Louie's unsure pride swelled in the silence. "And lemme tell ya somethin'. My brother Paulie, he's a big shot even when he is in jail. Don't kid yourself. My tan—I'm still tan, right? I look relaxed, ya can tell we took vacation?"
The house was an enormous Tudor, with tall chimneys sticking up like organ pipes and a cluster of different-height brown roofs bunched together like a field of mushrooms. Security cameras panned across the pathway leading to the door. Louie rang the bell, then watched his breath until a buzzer let them in.
In the entryway they hung their cloth coats on top of the furs and cashmeres already piled on the racks. Louie took his hat off; he stood before a huge smoked mirror and raked his sparse hair left to right; translucent flakes of skin drifted off his sunburned head. Then they walked down the long hall with its armoires and its torch lamps, to the living room.

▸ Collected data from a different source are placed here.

Lemma invariant_resolve cache :
  (length (dns_cache (dns s)) ≤ MAX_UDP_DNS_CACHE → length cache ≤ MAX_UDP_DNS_CACHE)%nat →
  pc c = DEnter → dns_resolving (dns s) !! key c = None →
  invariant (after (mkDns cache (<[key c := next (dns s)]> (dns_resolving (dns s))) (S (next (dns s)))) []
               (set_pc c (DLookup (next (dns s))))).
Proof.
  intros Hc Hpc Hr. destruct Hinv as (Hlen & Hcnt & Hheld & Hsome & Hwait).
  pose proof (stepped_lookup [] (set_pc c (DLookup (next (dns s))))) as Hlook. pose proof (stepped_self [] (set_pc c (DLookup (next (dns s))))) as Hself.
  pose proof (keep_waiters [] (set_pc c (DLookup (next (dns s))))) as Hkeep.
  pose proof (λ k, step_count k i c (set_pc c (DLookup (next (dns s)))) [] (calls s) Hi) as Hstep. fold (stepped [] (set_pc c (DLookup (next (dns s))))) in Hstep.
  unfold invariant, after; cbn [dns calls dns_cache dns_resolving].
  assert (held_notify c = None) as Hnone by (unfold held_notify; by rewrite Hpc).
  split_and!; [by apply Hc| | | |].
  + intros k. specialize (Hstep k). specialize (Hcnt k). rewrite !resolver_held in Hstep. rewrite Hnone in Hstep.
    cbn [held_notify set_pc pc key] in Hstep.
    rewrite (bool_decide_false (is_Some None)), andb_false_r in Hstep by by intros [].
    rewrite (bool_decide_true (is_Some (Some _))), andb_true_r in Hstep by by eexists.
    case_bool_decide as Hk; [subst k; rewrite lookup_insert_eq; rewrite Hr in Hcnt|
      rewrite lookup_insert_ne by done]; lia.
  + intros j x m Hx Hm. destruct (Hlook j x Hx) as [[-> ->]|(Hj & c0 & Hc0 & ->)].
    * injection Hm as <-. cbn [key set_pc]. apply lookup_insert_eq.
    * rewrite held_wake in Hm. rewrite dns_wake_key. pose proof (Hheld j c0 m Hc0 Hm) as Hm'.
      rewrite lookup_insert_ne; [done|]. intros Heq. rewrite Heq in Hr. congruence.
  + intros k m Hk. destruct (decide (k = key c)) as [->|Hne].
    * rewrite lookup_insert_eq in Hk. injection Hk as <-. exists i, (set_pc c (DLookup (next (dns s)))). done.
    * rewrite lookup_insert_ne in Hk by done. destruct (Hsome k m Hk) as (j & x & Hj & Hkey & Hm).
      destruct (decide (j = i)) as [->|Hji]; [simplify_eq; congruence|].
      exists j, (wake [] x). rewrite dns_wake_key, held_wake. split_and!; [by apply update_other|done|done].
  + intros j x m Hx Hm. destruct (Hlook j x Hx) as [[-> ->]|(Hj & c0 & Hc0 & ->)]; [done|].
    eapply Hkeep; eauto. intros m' _ [Hs|[r Hs]]; congruence.
Qed.
(** ** Accept workers and shutdown

    Times are milliseconds.  [WDrain] remembers whether the worker left its
    loop because of the shutdown. *)
Definition accept_stop_timeout : Z := secs 3.
Definition connection_drain_timeout : Z := secs 5.
Definition max_concurrent_connection_handlers : nat := 1024.

Inductive WorkerState :=
  | WSelect
  | WPermit
  | WDrain (deadline : Z) (by_shutdown : bool)
  | WAborting
  | WDone.

(** [conn_tasks] are the handlers in the worker's [JoinSet], each with its permit; [cancelled] is the abort of the worker's own
    task, which takes effect when the runtime drops it; [told] are the handlers that the drop of the [JoinSet] has told
    to stop: nobody waits for them, and each of them ends when the runtime drops it in turn. *)
Record Worker := mkWorker { wstate : WorkerState; conn_tasks : list nat; next_conn : nat; cancelled : bool; told : list nat }.

Inductive MainState :=
  | MServing
  | MStopping (stop_deadline : Z)
  | MJoining
  | MReturned.

Record Sys := mkSys { now : Z; main : MainState; shutdown_tx : bool; workers : list Worker }.

Definition Sys_new (n : nat) : Sys := mkSys 0 MServing false (replicate n (mkWorker WSelect [] 0 false [])).
(* ===== verification/Reconnect.v ===== *)
(** * [client/src/client.rs]: the shared connection and its reconnection

    [connect_inner], [wait_for_reconnect], [lead_reconnect] and the guard of a
    cancelled leader, as a machine over any number of callers, with the
    reconnect mutex explicit. *)
From S2P Require Import Prelude Std Consts.
#[local] Open Scope Z_scope.

(** [ReconnectState]; errors are shared by their text. *)
Record ReconnectState := mkReconnect {
  last_failure : option (Z * error);
  attempts : Z;
  in_flight : bool;
  record_failure : bool;
  done_notify : option nat;
}.

Definition ReconnectState_default : ReconnectState := mkReconnect None 0 false false None.

(** [1 << attempts.min(5)] seconds, at most 30. *)
Definition reconnect_delay (attempts : Z) : Z := secs (Z.min (Z.shiftl 1 (Z.min attempts 5)) 30).

(** Where a call is.  A waiter carries its [Notify] and whether it fired. *)
Inductive CallState :=
  | CFast
  | CLock
  | CDecide
  | CWaitLive (n : nat) (notified : bool)
  | CWaitLock (n : nat) (notified : bool)
  | CWaitDecide (n : nat) (notified : bool)
  | CAwait (n : nat) (notified : bool)
  | CAfter
  | CAfterLock
  | CLeadStart (n : nat)
  | CLeadClear (n : nat)
  | CDial (n : nat)
  | CFailLock (n : nat) (e : error)
  | CAuthStore (n : nat) (conn : nat)
  | COkLock (n : nat) (conn : nat)
  | CPublish (n : nat) (conn : nat)
  | CNotify (n : nat) (r : result nat)
  | CGuard (n : nat)
  | CDone (r : option (result nat)).

Record Call := mkCall { records_failure : bool; pc : CallState }.
Definition set_pc (c : Call) (s : CallState) : Call := mkCall (records_failure c) s.

(** What the callers share: the connection (a closed one counts as none), the
    authentication stream by its connection, the mutex by its holder, and the
    guarded state. *)
Record Shared := mkShared {
  connection : option nat;
  auth_uni_stream : option nat;
  lock : option nat;
  reconnect : ReconnectState;
  next_notify : nat;
}.

Definition set_lock (l : option nat) (s : Shared) : Shared := mkShared (connection s) (auth_uni_stream s) l (reconnect s) (next_notify s).
(* ===== verification/Export.v ===== *)
(** * [server/src/main.rs]: the exports of the server's command line

    The addresses and the name for share links, the certificate pins, and the
    [export] command with everything it prints.  The interface list, the
    answers of the user, the PEM and X.509 readers, the trust check and the
    encoders are parameters; the command itself is an effect whose operations are
    its outputs. *)
From S2P Require Import Prelude Std Net Text Crypto Link Client Config.
#[local] Open Scope Z_scope.

(** The [base64] and [hex] encoders. *)
Class Base64Encode := encode_url_safe : str → str.
Class Base64EncodeLaws `{Base64, Base64Encode} : Prop := {
  decode_encode_url_safe s : decode_url_safe (encode_url_safe s) = Some s;
  encode_url_safe_empty s : encode_url_safe s = [] → s = [];
}.
Class HexEncode := hex_encode : str → str.
Class HexEncodeLaws `{HexEncode} : Prop := {
  hex_encode_digits s : forallb hex_digit (hex_encode s) = true ∧ length (hex_encode s) = (2 * length s)%nat;
}.

(** What a panic is in the model: an index out of bounds, [unwrap] of a [None]. *)
Definition EPanic : error := EMsg (B "panic").

(** ** Hosts *)
Record Interface := mkInterface { if_name : str; if_ip : IpAddr; is_loopback : bool }.
(** The head of a request is read until the blank line, and less than 8704 bytes of it; reading takes at most 2 s for
    every byte up to 8192 and 2 s more, and a client that sends a byte at a time makes it take that long. *)
Theorem request_head_bounds reads :
  Forall (λ '(t, r), 0 <= t <= READ_TIMEOUT ∧ match r with Some buf => (length buf ≤ 512)%nat | None => True end) reads →
  (Z.of_nat (length (read_request_head [] reads).1) < 8192 + 512 ∧ 0 <= (read_request_head [] reads).2 <= READ_TIMEOUT * 8193) ∧
  ∀ t, (read_request_head [] (replicate (Z.to_nat 8192) (t, Some [x41]))).2 = 8192 * t.
Proof.
  intros Hr. split.
  - pose proof (read_request_head_bounds [] reads Hr ltac:(done)) as H. destruct (read_request_head [] reads) as [h t]. cbn in *. lia.
  - intros t. pose proof (slow_head 0 (Z.to_nat 8192) t ltac:(lia)) as E. change (replicate 0 x41) with (@nil byte) in E. rewrite E.
    cbn [snd]. by rewrite Z2Nat.id by done.
Qed.

Lemma request_head_bounds_witness :
  (read_request_head [] [(3, Some (B "GET /pac HTTP/1.1" ++ crlf)); (5, Some crlf); (7, Some (B "x"))]).2 = 8 ∧
  (read_request_head [] (replicate (Z.to_nat 8192) (1999, Some [x41]))).2 = 8192 * 1999.
Proof.
  split; [by vm_compute|]. apply (proj2 (request_head_bounds [(0, None)] ltac:(repeat constructor; unfold READ_TIMEOUT; lia))).
Defined.

(** ** What is served *)

(** The content after a series of events. *)
Definition latest (c : str) (es : list Event) : str := foldl (λ c e, match e with EUpdate new_content => new_content | _ => c end) c es.

Lemma content_latest s es : content (run s es) = latest (content s) es.
Proof.
  revert s. induction es as [|e es IH]; intros s; [done|]. cbn [run foldl latest]. fold (run (step s e) es). rewrite IH.
  unfold latest. f_equal. destruct e as [a|c|w]; [|done|]; cbn [step]; unfold shutdown, incoming; destruct s as [? [] [] [] ?]; destruct a || destruct w; done.
Qed.

Definition no_shutdown (es : list Event) : Prop := Forall (λ e, match e with EShutdown _ => False | _ => True end) es.

Lemma run_open s es : no_shutdown es → stop s = false → thread s = true → listening s = true →
  stop (run s es) = false ∧ thread (run s es) = true ∧ listening (run s es) = true.
Proof.
  intros Hes. revert s. induction Hes as [|e es He Hes IH]; intros s H1 H2 H3; [done|]. cbn [run foldl]. fold (run (step s e) es).
  apply IH; destruct e as [a|c|w]; try done; cbn [step]; unfold incoming; rewrite ?H1, ?H3; by destruct a.
Qed.
(** ** What a shadowsocks core is configured with *)
Lemma insert_B (k k' : string) (v : Json) (m : gmap str Json) : <[B k := v]> m !! B k' = if String.eqb k k' then Some v else m !! B k'.
Proof.
  destruct (String.eqb_spec k k') as [->|Hk]; [by rewrite lookup_insert_eq|].
  rewrite lookup_insert_ne; [done|]. intros E. by apply Hk, B_inj.
Qed.
Ltac eval_key := repeat (rewrite insert_B; cbn [String.eqb Ascii.eqb Bool.eqb]).

(** The configuration of a shadowsocks core has the server, method, password and timeout of the profile, one SOCKS listener
    at the host and port of the mixed address, the plugin with its options and argument words only when a plugin is
    named, and nothing else; making it panics only when the mixed address cannot be split. *)
Theorem shadowsocks_config_fields mixed_listen p host port :
  split_host_port mixed_listen = Some (host, port) →
  ∃ m local, shadowsocks_json mixed_listen p = Some (JObject m) ∧
    m !! B "server" = Some (JString (server p)) ∧ m !! B "server_port" = Some (JNumber (server_port p)) ∧
    m !! B "method" = Some (JString (method p)) ∧ m !! B "password" = Some (JString (password p)) ∧
    m !! B "timeout" = Some (JNumber (timeout p)) ∧ m !! B "locals" = Some (JArray [JObject local]) ∧
    local !! B "local_address" = Some (JString host) ∧ local !! B "local_port" = Some (JNumber port) ∧
    local !! B "protocol" = Some (JString (B "socks")) ∧
    m !! B "plugin" = JString <$> given (plugin p) ∧
    m !! B "plugin_opts" = (_ ← given (plugin p); JString <$> given (plugin_opts p)) ∧
    m !! B "plugin_args" = (_ ← given (plugin p); (λ a, JArray (JString <$> split_whitespace a)) <$> given (plugin_args p)) ∧
    ∀ k, k ∉ (B <$> ["server"; "server_port"; "method"; "password"; "timeout"; "locals"; "plugin"; "plugin_opts"; "plugin_args"]%string) → m !! k = None.
Proof.
  intros E. unfold shadowsocks_json. rewrite E. cbn [mbind option_bind]. do 2 eexists. split; [reflexivity|]. unfold plugin_fields.
  unfold object, fmap. cbn -[B].
  split_and!; [try (destruct (given (plugin p)), (given (plugin_opts p)), (given (plugin_args p)); cbn -[B]; by eval_key)..|].
  intros k Hk. cbn -[B] in Hk. rewrite !not_elem_of_cons in Hk. destruct_and! Hk.
  destruct (given (plugin p)), (given (plugin_opts p)), (given (plugin_args p)); by rewrite !lookup_insert_ne, lookup_empty by done.
Qed.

The living room was brightly lit and very big and noisy. From hidden speakers came the aged rasp of Frank Sinatra, the ravaged voice buoyed up by brass and strings. In one corner, a huge television set was blaring; half a dozen fat children watched it, tickling each other's ribs. In the middle of the room, three overstuffed gold couches defined a conversation nook; Amaro blood relations and in-laws sat back against the yielding cushions and perched on the pillowed arms.